▸ Work to complete
Return all of the material, keeping each line exactly as it is.
BEGIN
(* ===== verification/MeshRouting.v ===== *)
(** * Relays, routes and retries ([core/src/transport/mesh_routing.rs])

    The score of a relay, the attempts to deliver a message, the ranking of routes, and the
    table of which relay saw which recipient when, with the fair eviction that bounds it.
    Peer ids are their texts; the order that libp2p gives them is the class [PeerOrder].
    Clock readings (Unix seconds) are arguments, durations are nanoseconds, and [usize]
    counts are natural numbers. *)

From Stdlib Require Import SpecFloat.
From stdpp Require Import pretty.
From S2P Require Import Prelude Effects Floats NegativeCache Ledger.

(** ** Routes *)

Definition ROUTE_REASON_DIRECT_FIRST : string := "DIRECT_FIRST".
Definition ROUTE_REASON_RELAY_RECENCY_SUCCESS : string := "RELAY_RECENCY_SUCCESS".
Definition ROUTE_REASON_RELAY_SUCCESS_SCORE : string := "RELAY_SUCCESS_SCORE".
Definition ROUTE_REASON_RELAY_TIEBREAK_LAST_SUCCESS : string := "RELAY_TIEBREAK_LAST_SUCCESS".
Definition ROUTE_REASON_RELAY_TIEBREAK_PEER_ID : string := "RELAY_TIEBREAK_PEER_ID".

Record RankedRoute : Type := mkRoute {
  path : list string;
  reason_code : string;
  rr_recipient_recency : Z;
  rr_relay_success_score : f64;
  rr_latest_success_order : Z;
}.

Record RouteCursorAdvance : Type := mkAdvance { next_index : Z; wrapped_pass : bool }.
END
▸ Result for this exercise
(* ===== verification/MeshRouting.v ===== *)
(** * Relays, routes and retries ([core/src/transport/mesh_routing.rs])

    The score of a relay, the attempts to deliver a message, the ranking of routes, and the
    table of which relay saw which recipient when, with the fair eviction that bounds it.
    Peer ids are their texts; the order that libp2p gives them is the class [PeerOrder].
    Clock readings (Unix seconds) are arguments, durations are nanoseconds, and [usize]
    counts are natural numbers. *)

From Stdlib Require Import SpecFloat.
From stdpp Require Import pretty.
From S2P Require Import Prelude Effects Floats NegativeCache Ledger.

(** ** Routes *)

Definition ROUTE_REASON_DIRECT_FIRST : string := "DIRECT_FIRST".
Definition ROUTE_REASON_RELAY_RECENCY_SUCCESS : string := "RELAY_RECENCY_SUCCESS".
Definition ROUTE_REASON_RELAY_SUCCESS_SCORE : string := "RELAY_SUCCESS_SCORE".
Definition ROUTE_REASON_RELAY_TIEBREAK_LAST_SUCCESS : string := "RELAY_TIEBREAK_LAST_SUCCESS".
Definition ROUTE_REASON_RELAY_TIEBREAK_PEER_ID : string := "RELAY_TIEBREAK_PEER_ID".

Record RankedRoute : Type := mkRoute {
  path : list string;
  reason_code : string;
  rr_recipient_recency : Z;
  rr_relay_success_score : f64;
  rr_latest_success_order : Z;
}.

Record RouteCursorAdvance : Type := mkAdvance { next_index : Z; wrapped_pass : bool }.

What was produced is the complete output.